<<<<
(** The loop that walks backwards; [cursor] only goes down, so its start is fuel
    enough. *)
Fixpoint prologue_loop (fuel : nat) (slice_from_start : list Z) (cursor : Z)
    (sp_offset_by_8 : Z) : may (option UnwindRuleX86_64) :=
  let at_break :=
    sp_offset_by_8 ← uarith 16 (sp_offset_by_8 + 1);
    Val (Some (OffsetSp sp_offset_by_8)) in
  frame_setup ←
    (if 4 <=? cursor then
       bytes ← slice_range slice_from_start (cursor - 4) cursor;
       Val (bool_decide (bytes = push_rbp_mov_rbp_rsp))
     else Val false);
  if frame_setup : bool then Val (Some UseFramePointer)
  else if 1 <=? cursor then
    byte ← index slice_from_start (cursor - 1);
    if Z.land byte 0xf8 =? 0x50 then
      sp_offset_by_8 ← uarith 16 (sp_offset_by_8 + 1);
      let cursor := cursor - 1 in
      prefix ←
        (if 1 <=? cursor then
           byte ← index slice_from_start (cursor - 1);
           Val (Z.land byte 0xfe =? 0x40)
         else Val false);
      let cursor := if prefix : bool then cursor - 1 else cursor in
      match fuel with
      | O => Diverge
      | S fuel => prologue_loop fuel slice_from_start cursor sp_offset_by_8
      end
    else at_break
  else at_break.

Definition unwind_rule_from_detected_prologue (text_bytes : list Z) (pc_offset : Z) :
    may (option UnwindRuleX86_64) :=
  '(slice_from_start, slice_to_end) ← split_at text_bytes pc_offset;
  if negb (is_next_instruction_expected_in_prologue slice_to_end) then Val None
  else
    prologue_loop (length slice_from_start) slice_from_start
      (Z.of_nat (length slice_from_start)) 0.
End Prologue.

#[export] Instance InstructionAnalysisX86_64 : @InstructionAnalysis ArchX86_64 := {|
  rule_from_prologue_analysis _ := unwind_rule_from_detected_prologue :
    list Z → Z → may (option (@UnwindRule ArchX86_64));
  rule_from_epilogue_analysis _ := unwind_rule_from_detected_epilogue :
    list Z → Z → may (option (@UnwindRule ArchX86_64));
|}.

(** * The instructions

    The encodings of the instructions a compiler puts in prologues and epilogues. *)

(** The register number of an encoding; 8 and above need a prefix. *)
Definition reg_number (reg : Reg) : Z :=
  match reg with
  | RAX => 0 | RCX => 1 | RDX => 2 | RBX => 3 | RSP => 4 | RBP => 5 | RSI => 6 | RDI => 7
  | R8 => 8 | R9 => 9 | R10 => 10 | R11 => 11 | R12 => 12 | R13 => 13 | R14 => 14 | R15 => 15
  end.

Definition encode_reg_instr (base : Z) (reg : Reg) : list Z :=
  if reg_number reg <? 8 then [base + reg_number reg]
  else [0x41; base + (reg_number reg - 8)].
Definition encode_pop : Reg → list Z := encode_reg_instr 0x58.
Definition encode_push : Reg → list Z := encode_reg_instr 0x50.

(** How the callee leaves: [ret], or a tail call by one of three jumps. *)
Definition leaves (byte : Z) : Prop := byte = 0xc3 ∨ byte = 0xeb ∨ byte = 0xe9 ∨ byte = 0xff.

Definition reg_of_number (n : Z) : Reg :=
  nth (Z.to_nat n)
    [RAX; RCX; RDX; RBX; RSP; RBP; RSI; RDI; R8; R9; R10; R11; R12; R13; R14; R15] RAX.

Lemma reg_of_reg_number reg : reg_of_number (reg_number reg) = reg.
Proof. by destruct reg. Qed.

(** The reference decoder: the pops at the start of some bytes, and the rest.  A pop has
    an optional REX prefix [0x40] or [0x41]; whether it has one is kept beside the
    register, for [pop rbp], which needs none but may have a redundant [0x40]. *)
Fixpoint parse_pops (bytes : list Z) : list (Reg * bool) * list Z :=
  match bytes with
  | [] => ([], [])
  | b0 :: bytes1 =>
      if (0x58 <=? b0) && (b0 <=? 0x5f) then
        let '(pops, rest) := parse_pops bytes1 in
        ((reg_of_number (b0 - 0x58), false) :: pops, rest)
      else
        match bytes1 with
        | b1 :: bytes2 =>
            if ((b0 =? 0x40) || (b0 =? 0x41)) && (0x58 <=? b1) && (b1 <=? 0x5f) then
              let '(pops, rest) := parse_pops bytes2 in
              ((reg_of_number (b1 - 0x58 + 8 * (b0 - 0x40)), true) :: pops, rest)
            else ([], bytes)
        | [] => ([], bytes)
        end
  end.

(** The slot, from the first pop's, of the last [pop rbp] without a prefix. *)
Fixpoint bp_slot (pops : list (Reg * bool)) (n : Z) (slot : option Z) : option Z :=
  match pops with
  | [] => slot
  | pop :: pops =>
      bp_slot pops (n + 1) (if decide (pop = (RBP, false)) then Some n else slot)
  end.

(** Whether the bytes after the pops leave the function: a [ret], or a jump that follows
    a pop. *)
Definition leaves_after (slice_from_start : list Z) (pops : list (Reg * bool))
    (rest : list Z) : bool :=
  match rest with
  | [] => false
  | b :: _ =>
      (b =? 0xc3) ||
      (((b =? 0xeb) || (b =? 0xe9) || (b =? 0xff)) &&
       match pops with
       | [] => match last slice_from_start with
               | Some p => Z.land p 0xf8 =? 0x58
               | None => false
               end
       | _ => true
       end)
  end.

(** * Facts about bytes *)

(** A boolean property of a byte holds if it holds of all 256. *)
Lemma byte_cases (P : Z → bool) :
  forallb (λ n, P (Z.of_nat n)) (seq 0 256) = true → ∀ b, is_u8 b → P b = true.
Proof.
  intros Hall b Hb. rewrite forallb_forall in Hall.
  rewrite <- (Z2Nat.id b) by range. apply Hall, in_seq. range.
Qed.

Lemma rex_byte b : is_u8 b → (Z.land b 0xfe =? 0x40) = (b =? 0x40) || (b =? 0x41).
Proof.
  intros Hb. apply Bool.eqb_prop.
  exact (byte_cases (λ b, Bool.eqb (Z.land b 0xfe =? 0x40) ((b =? 0x40) || (b =? 0x41)))
           eq_refl b Hb).
Qed.
Lemma pop_byte b : is_u8 b → (Z.land b 0xf8 =? 0x58) = (0x58 <=? b) && (b <=? 0x5f).
Proof.
  intros Hb. apply Bool.eqb_prop.
  exact (byte_cases (λ b, Bool.eqb (Z.land b 0xf8 =? 0x58) ((0x58 <=? b) && (b <=? 0x5f)))
           eq_refl b Hb).
Qed.
Lemma push_byte b : is_u8 b → (Z.land b 0xf8 =? 0x50) = (0x50 <=? b) && (b <=? 0x57).
Proof.
  intros Hb. apply Bool.eqb_prop.
  exact (byte_cases (λ b, Bool.eqb (Z.land b 0xf8 =? 0x50) ((0x50 <=? b) && (b <=? 0x57)))
           eq_refl b Hb).
Qed.

(** * Epilogues against the decoder *)

Section EpilogueCorrect.
Context `{Profile}.

Definition pop_opcode (b : Z) : bool := (0x58 <=? b) && (b <=? 0x5f).

Lemma pop_opcode_cases b : pop_opcode b = true →
  b = 0x58 ∨ b = 0x59 ∨ b = 0x5a ∨ b = 0x5b ∨ b = 0x5c ∨ b = 0x5d ∨ b = 0x5e ∨ b = 0x5f.
Proof. unfold pop_opcode. lia. Qed.

Lemma parse_plain b : pop_opcode b = true →
  bool_decide ((reg_of_number (b - 0x58), false) = (RBP, false)) = (b =? 0x5d).
Proof. intros Hb%pop_opcode_cases. by destruct_or! Hb; subst. Qed.

(** What the loop concludes from the pops and the rest. *)
Definition loop_result (pre : list Z) (n : Z) (slot : option Z)
    (parsed : list (Reg * bool) * list Z) : option (Z * option Z) :=
  let m := n + Z.of_nat (length parsed.1) in
  let found := Some (m, bp_slot parsed.1 n slot) in
  match parsed.2 with
  | [] => None
  | b :: _ =>
      if b =? 0xc3 then found
      else if (b =? 0xeb) || (b =? 0xe9) || (b =? 0xff) then
        if negb (m =? 0) then found
        else match last pre with
             | Some p => if Z.land p 0xf8 =? 0x58 then found else None
             | None => None
             end
      else None
  end.

Lemma loop_result_cons pre n slot pop parsed :
  loop_result pre n slot (pop :: parsed.1, parsed.2) =
  loop_result pre (n + 1) (if decide (pop = (RBP, false)) then Some n else slot) parsed.
Proof.
  unfold loop_result. destruct parsed as [pops rest]; cbn [fst snd length bp_slot].
  by replace (n + Z.of_nat (S (length pops))) with (n + 1 + Z.of_nat (length pops)) by lia.
Qed.

(** The first instruction, as the decoder sees it. *)
Definition starts_prefixed (bytes : list Z) : bool :=
  match bytes with
  | b0 :: b1 :: _ =>
      ((b0 =? 0x40) || (b0 =? 0x41)) && pop_opcode b1
  | _ => false
  end.

Lemma parse_plain_step b bytes :
  pop_opcode b = true →
  parse_pops (b :: bytes) =
    ((reg_of_number (b - 0x58), false) :: (parse_pops bytes).1, (parse_pops bytes).2).
Proof.
  intros Hb. simpl. unfold pop_opcode in Hb. rewrite Hb. by destruct (parse_pops bytes).
Qed.

Lemma parse_prefixed_step b0 b1 bytes :
  pop_opcode b0 = false → starts_prefixed (b0 :: b1 :: bytes) = true →
  parse_pops (b0 :: b1 :: bytes) =
    ((reg_of_number (b1 - 0x58 + 8 * (b0 - 0x40)), true) :: (parse_pops bytes).1,
     (parse_pops bytes).2).
Proof.
  intros Hb0 Hpre. cbn [parse_pops]. unfold starts_prefixed, pop_opcode in *. rewrite Hb0.
  rewrite andb_assoc in Hpre. rewrite Hpre. by destruct (parse_pops bytes).
Qed.

Lemma parse_end_step b0 bytes :
  pop_opcode b0 = false → starts_prefixed (b0 :: bytes) = false →
  parse_pops (b0 :: bytes) = ([], b0 :: bytes).
Proof.
  intros Hb0 Hpre. cbn [parse_pops]. unfold starts_prefixed, pop_opcode in *. rewrite Hb0.
  destruct bytes as [|b1 bytes]; [done|]. rewrite andb_assoc in Hpre. by rewrite Hpre.
Qed.
(* ===== verification/A64InstructionAnalysisSpec.v ===== *)
(** The theorems on the aarch64 instruction analysis: the detectors against the encodings
    of the instructions of prologues and epilogues and a machine that runs them. *)

From S2P Require Import Prelude Error Arch InstructionAnalysis A64UnwindRegs A64UnwindRule.
From S2P Require Import A64InstructionAnalysis.
From stdpp Require Import list.
Local Open Scope Z_scope.

(** * Instructions

    The encodings are those of the Arm manual; numbers of registers are those of the
    encodings, 29 for the frame pointer and 30 for the link register. *)

(** Addressing modes of load and store pairs, and their bits 23 and 24. *)
Inductive addressing : Type := PostIndex | SignedOffset | PreIndex.
Definition mode_bits (m : addressing) : Z :=
  match m with PostIndex => 1 | SignedOffset => 2 | PreIndex => 3 end.
Definition writes_back (m : addressing) : bool :=
  match m with SignedOffset => false | _ => true end.

(** [ldp rt, rt2, \[sp\], #imm * 8] and its variants, [add sp, sp, #imm{, lsl #12}]. *)
Inductive epilogue_instr : Type :=
| Ldp (m : addressing) (rt rt2 imm : Z)
| AddSp (imm : Z) (lsl_12 : bool).

Definition pair_word (base : Z) (m : addressing) (rt rt2 imm : Z) : Z :=
  base * 2 ^ 22 + mode_bits m * 2 ^ 23 + (imm mod 128) * 2 ^ 15 + rt2 * 2 ^ 10 + 31 * 2 ^ 5 + rt.
Definition sp_word (base imm : Z) (lsl_12 : bool) (rd : Z) : Z :=
  base * 2 ^ 23 + (if lsl_12 then 1 else 0) * 2 ^ 22 + imm * 2 ^ 10 + 31 * 2 ^ 5 + rd.
Definition immediate (imm : Z) (lsl_12 : bool) : Z := if lsl_12 then imm * 2 ^ 12 else imm.

Definition epilogue_word (i : epilogue_instr) : Z :=
  match i with
  | Ldp m rt rt2 imm => pair_word 0x2a1 m rt rt2 imm
  | AddSp imm lsl_12 => sp_word 0x122 imm lsl_12 31
  end.
(* ===== verification/PeExample.v ===== *)
(** A small PE parser that meets the interface of [Pe.v], for the examples. *)

From S2P Require Import Prelude Error Dwarf Pe.
From stdpp Require Import list.
Local Open Scope Z_scope.

(** Unwind info is [1; address] for a chained one, and else [0] and pairs of a code offset
    and an operation: a register number or, from 16, an allocation; -1 is the operation that
    takes the stack pointer from the frame pointer. *)
Definition toy_register (n : Z) : Register :=
  if n =? 3 then PE_RBX else if n =? 5 then PE_RBP else PE_RAX.

Fixpoint toy_operations (l : list Z) : list (Z * UnwindOperation ()) :=
  match l with
  | o :: n :: l' =>
      (o, if n <? 0 then OtherOperation () else
          if n <? 16 then PopNonVolatile (toy_register n) else UnStackAlloc n)
        :: toy_operations l'
  | _ => []
  end.

Definition toy_function_lookup (pdata : list Z) (a : Z) : option RuntimeFunction :=
  match pdata with
  | [b; e; i] =>
      if (0 <=? b) && (b <=? a) && (a <? e) && (e <? 2 ^ 32)
      then Some (mk_runtime_function b e i) else None
  | _ => None
  end.

(** The machine code of [pop rax], [pop rbx], [pop rbp], [add rsp, n] and [ret]. *)
Fixpoint toy_sequence (bytes : list Z) : option (list FunctionEpilogInstruction) :=
  match bytes with
  | 0xc3 :: _ => Some []
  | 0x58 :: l => cons (EpilogPop PE_RAX) <$> toy_sequence l
  | 0x5b :: l => cons (EpilogPop PE_RBX) <$> toy_sequence l
  | 0x5d :: l => cons (EpilogPop PE_RBP) <$> toy_sequence l
  | 0x48 :: 0x83 :: 0xc4 :: n :: l => cons (AddSP n) <$> toy_sequence l
  | _ => None
  end.

Definition toy_resolve {S} (cb : UnwindState S) (info : list Z)
    (op : UnwindOperation ()) (s : S) : option ControlFlow * S :=
  match op with
  | UnStackAlloc n =>
      let '(rsp, s) := read_register cb PE_RSP s in
      (Some Continue, write_register cb PE_RSP (wrap 64 (rsp + n)) s)
  | PopNonVolatile reg =>
      let '(rsp, s) := read_register cb PE_RSP s in
      match state_read_stack cb rsp s with
      | (Some v, s) =>
          (Some Continue,
           write_register cb PE_RSP (wrap 64 (rsp + 8)) (write_register cb reg v s))
      | (None, s) => (None, s)
      end
  | OtherOperation _ =>
      let '(rbp, s) := read_register cb PE_RBP s in
      (Some Continue, write_register cb PE_RSP rbp s)
  end.

Lemma toy_resolve_preserves {S} (cb : UnwindState S) (I : S → Prop) info op s :
  state_preserves cb I → I s →
  I (toy_resolve cb info op s).2 ∧
  (∀ ra, (toy_resolve cb info op s).1 = Some (Break ra) → is_u64 ra).
Proof.
  intros (Hr & Hm & Hw & _) Hs. destruct op as [n|reg|o]; simpl.
  3: { pose proof (Hr PE_RBP s Hs) as [Hv HI].
       destruct (read_register cb PE_RBP s) as [rbp s1]; simpl in *. split; [by apply Hw|done]. }
  all: pose proof (Hr PE_RSP s Hs) as [_ HI];
    destruct (read_register cb PE_RSP s) as [rsp s1]; simpl in HI.
  - split; [|done]. by apply Hw, wrap_range.
  - pose proof (Hm rsp s1 HI) as [Hv HI'].
    destruct (state_read_stack cb rsp s1) as [[v|] s2]; simpl in *; [|done].
    split; [|done]. apply Hw, wrap_range; [|done]. by apply Hw; [|apply Hv].
Qed.

#[export] Instance toy_pe : PeUnwindInfo := {|
  PeUnwindInfoData := list Z;
  OtherOp := ();
  function_table_lookup := toy_function_lookup;
  pe_unwind_info_parse d := match d with [] => None | _ => Some d end;
  frame_register _ := None;
  chained_unwind_info_address d := match d with [1; a] => Some a | _ => None end;
  unwind_operations d := match d with 0 :: l => toy_operations l | _ => [] end;
  parse_sequence bytes _ := toy_sequence bytes;
  resolve_operation _ := toy_resolve;
  resolve_operation_preserves _ := toy_resolve_preserves;
|}.

#[export] Instance toy_pe_operations : PeOperations.
Proof.
  split.
  - intros S cb info n s rsp s1 Hread H0 Hn Hlt. simpl. rewrite Hread.
    by rewrite wrap_id by range.
  - intros S cb info reg s rsp s1 Hread H0 Hlt. simpl. rewrite Hread.
    by rewrite wrap_id by range.
Qed.
(* ===== verification/A64Pe.v ===== *)
(** PE unwinding on aarch64 is not supported ([src/aarch64/pe.rs]). *)

From S2P Require Import Prelude Error Arch Dwarf Pe A64UnwindRegs A64UnwindRule.
Local Open Scope Z_scope.

Definition unwind_frame {St} (sections : PeSections) (address : Z) (is_first_frame : bool) :
    M (UnwindRegsAarch64 * St) PeUnwinderError (UnwindResult UnwindRuleAarch64) :=
  throw Aarch64Unsupported.

#[export] Instance PeAarch64 `{PeUnwindInfo} : @PeUnwinding _ ArchAarch64 := {|
  pe_unwind_frame _ _ _ _ := unwind_frame :
    PeSections → Z → bool →
    M (@UnwindRegs ArchAarch64 * _) _ (UnwindResult (@UnwindRule ArchAarch64));
|}.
>>>>
▶ _TASK PROMPT_
Using the entries above, return exactly the lines from the line with "Definition epilogue_word (i" to the line with "if n =? 3 then", counting both of those lines.

▶ _ANSWER TO THIS PROBLEM_
Definition epilogue_word (i : epilogue_instr) : Z :=
  match i with
  | Ldp m rt rt2 imm => pair_word 0x2a1 m rt rt2 imm
  | AddSp imm lsl_12 => sp_word 0x122 imm lsl_12 31
  end.
(* ===== verification/PeExample.v ===== *)
(** A small PE parser that meets the interface of [Pe.v], for the examples. *)

From S2P Require Import Prelude Error Dwarf Pe.
From stdpp Require Import list.
Local Open Scope Z_scope.

(** Unwind info is [1; address] for a chained one, and else [0] and pairs of a code offset
    and an operation: a register number or, from 16, an allocation; -1 is the operation that
    takes the stack pointer from the frame pointer. *)
Definition toy_register (n : Z) : Register :=
  if n =? 3 then PE_RBX else if n =? 5 then PE_RBP else PE_RAX.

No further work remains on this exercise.